Early life and high school career
Williams was born on August 26, 2001, in Charlotte, North Carolina. His parents, Eddie and Janie, played college basketball at Johnson C. Smith University. Williams grew up in Charlotte and attended West Charlotte High School. He was a four-year starter on the Mighty Lions' varsity basketball team. Williams averaged 20.7 points, 7.7 rebounds, 3.7 assists and 2.8 steals in his junior season. Williams was rated a four-star recruit and a consensus top-50 prospect in his class. Williams committed to play college basketball at Florida State over offers from Arizona, Clemson, Louisville, Maryland, NC State, Ohio State, Texas, Virginia Tech and Wake Forest. As a senior, Williams averaged 22.1 points, 9.0 rebounds, 2.8 blocks and 3.1 assists per game and was named the Mecklenburg County Player of the Year by the Charlotte Observer as he led the Lions to the 4A State Championship game. Williams played in the 2019 Jordan Brand Classic. Williams finished his high school career with 1,787 points scored, 749 rebounds and 310 assists over four seasons.

College career
Williams entered his freshman year rated as 21st-best prospect for the 2020 NBA draft according to ESPN. He spent the season as the Seminoles' sixth man. Williams scored 18 points with four rebounds against Western Carolina followed by a 16-point performance against Tennessee-Chattanooga. He scored 14 points and grabbed a career-high nine rebounds in a 65–59 win over North Carolina. The following game, he had 14 points in a 99–81 victory over Miami (Florida).
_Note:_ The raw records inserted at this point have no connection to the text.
(** * flu: a chainable terminal styling library

    A shallow embedding of [src/internal/constants.ts], [src/internal/utils.ts]
    and [src/internal/core.ts], and the properties of the style compositor,
    the colour helpers and the proxy builder that the specification states.

    Conventions of the embedding:
    - a JavaScript string is the list of its UTF-16 code units;
    - a JavaScript number is NaN, one of the two infinities, or a finite
      rational (every finite double is one; the two zeros are identified,
      which no function below can tell apart);
    - a [Record<string, T>] table is a finite map over its own properties,
      its prototype kept under the key [__proto__];
    - a function that can throw returns an [Outcome];
    - the arrays captured by builders live in a store indexed by locations,
      and the registry is a component of the same world, shared by every
      builder of a root. *)

From Stdlib Require Import ZArith NArith QArith Qround Lia.
From Stdlib Require Import Strings.String Strings.Ascii.
From Stdlib Require Import Numbers.DecimalString.
From Stdlib Require Numbers.DecimalZ.
From stdpp Require Import base option list gmap.

Close Scope Q_scope.
Close Scope Z_scope.
Close Scope N_scope.
Open Scope nat_scope.
Open Scope list_scope.

(** ** Strings *)

Module JS.

(** A JavaScript string. *)
Definition str : Type := list N.

Fixpoint ofString (s : string) : str :=
  match s with
  | EmptyString => []
  | String a rest => N_of_ascii a :: ofString rest
  end.

(** [s.startsWith(p)], also what a sticky literal match at the head of [s]
    decides. *)
Fixpoint startsWith (p s : str) : bool :=
  match p, s with
  | [], _ => true
  | _ :: _, [] => false
  | a :: p', b :: s' => if N.eqb a b then startsWith p' s' else false
  end.

(** [s.includes(p)]: [p] occurs at some position of [s]. *)
Fixpoint includes (p s : str) : bool :=
  startsWith p s ||
  match s with
  | [] => false
  | _ :: s' => includes p s'
  end.

(** [s.indexOf(p)], with [None] for -1. *)
Fixpoint indexOf (p s : str) : option nat :=
  if startsWith p s then Some 0
  else match s with
       | [] => None
       | _ :: s' => S <$> indexOf p s'
       end.
(** * AI_PPT_Generator_with_Template: template replication and assembly

    A shallow embedding of the planning, replication, sanitising and
    content-injection code of the repository

      - app/services/template_analyzer.py   (module [TemplateAnalyzer])
      - app/services/slide_renderer.py      (module [SlideRenderer])
      - app/services/watermark_remover.py   (module [WatermarkRemover])
      - app/services/slide_populator.py     (module [SlidePopulator])
      - app/utils/slide_duplicator.py       (modules [SlideDuplicator],
                                             [Duplicator])
      - app/main.py                         (modules [Main], [MainDay])
      - app/services/content_generator.py   (modules [ContentGenerator],
                                             [ResponseText])
      - app/services/validator.py           (module [PresentationValidator])
      - app/services/template_parser.py     (module [TemplateParser])
      - app/services/image_service.py       (module [ImageService])
      - app/services/pdf_extractor.py       (module [PDFExtractor])

    Python [int] is [Z]; [str] is [string] (texts are taken to be ASCII);
    Python lists are Rocq lists, indexed with stdpp's lookup; an exception
    is a value of [PyError] carried by the [result] monad. *)

From Stdlib Require Import ZArith Lia Bool Ascii String DecimalString Sorted.
From stdpp Require Import base option list list_numbers.

Local Open Scope Z_scope.

(** ** Exceptions and the error monad *)

Inductive PyError : Type :=
| ValueError (msg : string)
| IndexError
| HTTPException (status_code : Z) (detail : string).

Inductive result (A : Type) : Type :=
| Ok (a : A)
| Raise (e : PyError).
Arguments Ok {A} a.
Arguments Raise {A} e.

Global Instance result_ret : MRet result := fun A a => Ok a.
Global Instance result_bind : MBind result := fun A B k m =>
  match m with
  | Ok a => k a
  | Raise e => Raise e
  end.
Global Instance result_fmap : FMap result := fun A B f m =>
  match m with
  | Ok a => Ok (f a)
  | Raise e => Raise e
  end.

(** ** Python primitives used by the code *)

Module Py.

(** [len(l)] *)
Definition len {A} (l : list A) : Z := Z.of_nat (length l).

(** [list(range(a, b))] *)
Definition range (a b : Z) : list Z := seqZ a (b - a).

(** [seq[i]]: a negative index counts from the end, and an index outside
    [-len, len) raises [IndexError]. The lists of a plan and the slide
    collection of the cloning library are both read this way. *)
Definition index {A} (l : list A) (i : Z) : result A :=
  let j := if i <? 0 then len l + i else i in
  if (0 <=? j) && (j <? len l)
  then match l !! Z.to_nat j with
       | Some a => Ok a
       | None => Raise IndexError
       end
  else Raise IndexError.

(** Truth value of a list: [if l:] *)
Definition truthy {A} (l : list A) : bool :=
  match l with [] => false | _ => true end.

(** [c.lower()] on an ASCII character *)
Definition lower_char (c : ascii) : ascii :=
  let n := nat_of_ascii c in
  if (65 <=? n)%nat && (n <=? 90)%nat then ascii_of_nat (n + 32) else c.

(** [s.lower()] *)
Fixpoint lower (s : string) : string :=
  match s with
  | EmptyString => EmptyString
  | String c rest => String (lower_char c) (lower rest)
  end.

(** [sub in s] on strings *)
Fixpoint contains (sub s : string) : bool :=
  String.prefix sub s ||
  match s with
  | EmptyString => false
  | String _ rest => contains sub rest
  end.

(** [sep.join(parts)] *)
Fixpoint join (sep : string) (parts : list string) : string :=
  match parts with
  | [] => EmptyString
  | [p] => p
  | p :: rest => String.append p (String.append sep (join sep rest))
  end.

(** [s[:n]] on a string, for [n >= 0] *)
Definition str_take (n : nat) (s : string) : string := String.substring 0 n s.

(** [s.split("\n")] *)
Fixpoint split_lines (s : string) : list string :=
  match s with
  | EmptyString => [EmptyString]
  | String c rest =>
      if Ascii.eqb c (ascii_of_nat 10)
      then EmptyString :: split_lines rest
      else match split_lines rest with
           | first :: others => String c first :: others
           | [] => [String c EmptyString]
           end
  end.

(** [l.sort(key=...)]: the stable sort, by insertion; [le a b] says
    that the key of [a] is at most the key of [b] *)
Fixpoint insert_by {A} (le : A -> A -> bool) (x : A) (l : list A) : list A :=
  match l with
  | [] => [x]
  | y :: rest => if le y x then y :: insert_by le x rest else x :: l
  end.

Definition sort_by {A} (le : A -> A -> bool) (l : list A) : list A :=
  fold_left (fun sorted x => insert_by le x sorted) l [].

(** [any(f(x) for x in l)] *)
Definition any {A} (f : A -> bool) (l : list A) : bool := existsb f l.
(** * Chat with your Docs (RAG): the React client [frontend/src/App.jsx]

    A shallow embedding of the client's event handlers and of the index
    operations they call over HTTP.

    - JavaScript strings are sequences of UTF-16 code units ([list N]).
    - The component's [useState] cells, the [messagesRef] ref, the browser's
      [localStorage] and the log of HTTP requests issued form one record
      [State]; a handler is a computation in the monad [M], which threads that
      record and an exception ([throw] / [try_catch] / [try_finally]).
    - What a handler cannot compute is handed to it as an argument: the
      behaviour of the network for each [fetch] it performs, the answer of
      [window.confirm], and the values of [uid()] and [Date.now()].
    - A handler reads the state cells through the closure of the render it was
      created in ([render <- get]), and writes through the setters, whose
      updater form acts on the latest state.
    - Handlers run to completion one after the other: no second handler runs
      while one is suspended at an [await]. *)

From Stdlib Require Import ZArith String Ascii DecimalString.
From Stdlib Require DecimalPos.
From stdpp Require Import gmap list.

Set Warnings "-register-all".
#[local] Open Scope Z_scope.

(** ** Strings *)

Definition jsstring := list N.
Williams contributed 17 points and seven rebounds in an 80–77 win over Syracuse on February 15. Williams was named to the ACC All-Freshman team and the conference Sixth Man of the Year at the end of the regular season after averaging 9.2 points, 4.0 rebounds and one block per game. After the season, Williams declared for the 2020 NBA draft alongside teammate Devin Vassell.

Professional career

Chicago Bulls (2020–present)
Williams was selected by the Chicago Bulls with the fourth overall pick in the 2020 NBA draft. On November 22, 2020, he signed his rookie scale contract with the Bulls. On December 23, 2020, Williams made his NBA debut, starting and putting up 16 points, four rebounds, one assist, one steal, and one block in a 104–124 loss against the Atlanta Hawks. On May 15, 2021, he scored a season-high 24 points, alongside five rebounds and two steals, in a 91–105 loss to the Brooklyn Nets.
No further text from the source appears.